### Instructions for the task:
Each line from the one containing "change (alter (fun" through the last line of the records below is to be repeated as written, with nothing added.

(Saved data entries)
________________________

(* ===== verification/Breaker.v ===== *)
(** * The circuit breaker (src/gateway/ronduan.h, src/gateway/ronduan.cpp, src/gateway/up_ret.h)

    One breaker per upstream endpoint. Every method runs under its mutex, so a
    method is one step. [now] is the steady clock in nanoseconds; [upMs] counts it
    in milliseconds. Counters have the width of the code. *)

From S2P Require Import Prelude Records.

(** ** Results of an upstream call *)

Inductive UpMark := M_OK | M_FAIL | M_SKIP.

Inductive UpWhy :=
| U_NONE | U_CONNECT | U_SEND | U_TIMEOUT | U_BAD_RESP | U_BAD_BODY | U_STATUS | U_BUSY | U_OPEN
| U_DOWN | U_DEADLINE.

Inductive AcqWhy := A_NONE | A_BUSY | A_OPEN | A_DOWN | A_CONNECT | A_TIMEOUT | A_DEADLINE.

Record UpRet := mkUpRet { r_mark : UpMark; r_why : UpWhy; r_status : Z; r_costMs : Z; r_slow : bool }.

Definition upMs (now : Z) : Z := now / 1000000.

Definition leftMs (dueMs now : Z) : Z :=
  if dueMs =? 0 then UINT64_MAX
  else if dueMs >? upMs now then dueMs - upMs now else 0.

Definition is_fail (m : UpMark) : bool := match m with M_FAIL => true | _ => false end.
Definition is_skip (m : UpMark) : bool := match m with M_SKIP => true | _ => false end.

(** ** State *)

Record CbCfg := mkCbCfg {
  failureThreshold : Z; windowMs : Z; nbuckets : Z; minRequests : Z; cf_failureRate : Z; slowMs : Z;
  cf_slowRate : Z; openTimeoutMs : Z; maxOpenTimeoutMs : Z; halfOpenMaxRequests : Z;
  halfOpenSuccesses : Z; failureStatuses : list Z }.

Record CbBucket := mkBucket { k_tick : Z; k_requests : Z; k_failures : Z; k_slows : Z }.

Record CbSnap := mkCbSnap {
  s_requests : Z; s_failures : Z; s_slows : Z; s_failureRate : Z; s_slowRate : Z }.
Lemma wrr_step c k ps w ms :
  let T := sumZ (map c_weight c) in
  0 < T -> Forall (fun x => 0 <= c_weight x) c -> NoDup (map c_index c) -> wrr_inv c k ps w ms ->
  exists i w' ms', wrr_select w c = (Some i, w') /\ wrr_inv c (S k) (Some i :: ps) w' ms'.
Proof.
  intros T HT Hws Hnd HI. pose proof (wrr_unchanged _ _ _ _ _ HI) as [Hch Hlen].
  destruct HI as (H1 & H2 & H3 & H4 & H5 & H6 & H7). fold T in H4, H6.
  set (ws := map c_weight c) in *.
  assert (Hc : c <> []) by (intros ->; by cbn in HT).
  set (cur := zip_with Z.add (m_cur w) ws).
  assert (Ecur : cur = zip_with (cur_after T (Z.of_nat k + 1)) ws ms).
  { unfold cur. rewrite H4. apply zip_cur_step. unfold ws. by rewrite length_map. }
  assert (Esum : sumZ cur = T).
  { rewrite Ecur, sumZ_cur by (unfold ws; by rewrite length_map). rewrite H5. fold T. unfold T, ws. lia. }
  assert (Hcl : length cur = length c).
  { unfold cur. rewrite length_zip_with. unfold ws. rewrite length_map. lia. }
  destruct (argmax_spec cur) as (v & Hv & Hmax); [by destruct cur, c|].
  destruct (lookup_lt_is_Some_2 c (argmax cur)) as [x Hx]; [apply lookup_lt_Some in Hv; lia|].
  destruct (sumZ_max_pos cur) as (u & Hu & Hup); [lia|]. apply Hmax in Hu.
  exists (c_index x), (w <| m_cur := alter (fun v => v - T) (argmax cur) cur |>), (alter (Z.add 1) (argmax cur) ms).
  split.
  { unfold wrr_select. destruct c as [|c0 c']; [done|]. rewrite Hch. fold ws T. fold cur.
    replace (T <=? 0) with false by lia. by rewrite Hx. }
  unfold wrr_inv; cbn [m_cur m_indexes m_weights set]. fold ws T. split_and!; try done.
  - by rewrite length_alter.
  - replace (Z.of_nat (S k)) with (Z.of_nat k + 1) by lia.
    change (alter (fun v => v - T) (argmax cur) cur = zip_with (cur_after T (Z.of_nat k + 1)) ws
      (alter (Z.add 1) (argmax cur) ms)). by rewrite Ecur, zip_cur_alter.
  - rewrite (sumZ_alter _ _ (times (c_index x) ps)) by by apply H7. lia.
  - cbn. apply Forall_lookup. intros p y Hp. destruct (decide (p = argmax cur)) as [->|Hne].
    + rewrite list_lookup_alter, decide_True, Hv in Hp by done. cbn in Hp. injection Hp as <-. lia.
    + rewrite list_lookup_alter_ne in Hp by done. unfold cur in Hp.
      rewrite lookup_zip_with in Hp. destruct (m_cur w !! p) as [a|] eqn:Ea; [|done].
      destruct (ws !! p) as [b|] eqn:Eb; [|done]. cbn in Hp. injection Hp as <-.
      apply (Forall_lookup_1 _ _ _ _ H6) in Ea. unfold ws in Eb. rewrite list_lookup_fmap in Eb.
      destruct (c !! p) as [z|] eqn:Ez; [|done]. injection Eb as <-.
      apply (Forall_lookup_1 _ _ _ _ Hws) in Ez. cbn in Ez. lia.
  - intros p y Hp. rewrite times_cons. destruct (decide (p = argmax cur)) as [->|Hne].
    + rewrite list_lookup_alter, decide_True by done. rewrite (H7 _ _ Hp). cbn.
      rewrite decide_True by congruence. f_equal. lia.
    + rewrite list_lookup_alter_ne by done. rewrite (H7 _ _ Hp), decide_False, Z.add_0_r; [done|].
      intros E. apply Hne. apply (NoDup_lookup _ _ _ (c_index x) Hnd); rewrite list_lookup_fmap;
        [rewrite Hp; cbn; congruence|by rewrite Hx].
Qed.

________________________

### Your response:
    change (alter (fun v => v - T) (argmax cur) cur = zip_with (cur_after T (Z.of_nat k + 1)) ws
      (alter (Z.add 1) (argmax cur) ms)). by rewrite Ecur, zip_cur_alter.
  - rewrite (sumZ_alter _ _ (times (c_index x) ps)) by by apply H7. lia.
  - cbn. apply Forall_lookup. intros p y Hp. destruct (decide (p = argmax cur)) as [->|Hne].
    + rewrite list_lookup_alter, decide_True, Hv in Hp by done. cbn in Hp. injection Hp as <-. lia.
    + rewrite list_lookup_alter_ne in Hp by done. unfold cur in Hp.
      rewrite lookup_zip_with in Hp. destruct (m_cur w !! p) as [a|] eqn:Ea; [|done].
      destruct (ws !! p) as [b|] eqn:Eb; [|done]. cbn in Hp. injection Hp as <-.
      apply (Forall_lookup_1 _ _ _ _ H6) in Ea. unfold ws in Eb. rewrite list_lookup_fmap in Eb.
      destruct (c !! p) as [z|] eqn:Ez; [|done]. injection Eb as <-.
      apply (Forall_lookup_1 _ _ _ _ Hws) in Ez. cbn in Ez. lia.
  - intros p y Hp. rewrite times_cons. destruct (decide (p = argmax cur)) as [->|Hne].
    + rewrite list_lookup_alter, decide_True by done. rewrite (H7 _ _ Hp). cbn.
      rewrite decide_True by congruence. f_equal. lia.
    + rewrite list_lookup_alter_ne by done. rewrite (H7 _ _ Hp), decide_False, Z.add_0_r; [done|].
      intros E. apply Hne. apply (NoDup_lookup _ _ _ (c_index x) Hnd); rewrite list_lookup_fmap;
        [rewrite Hp; cbn; congruence|by rewrite Hx].
Qed.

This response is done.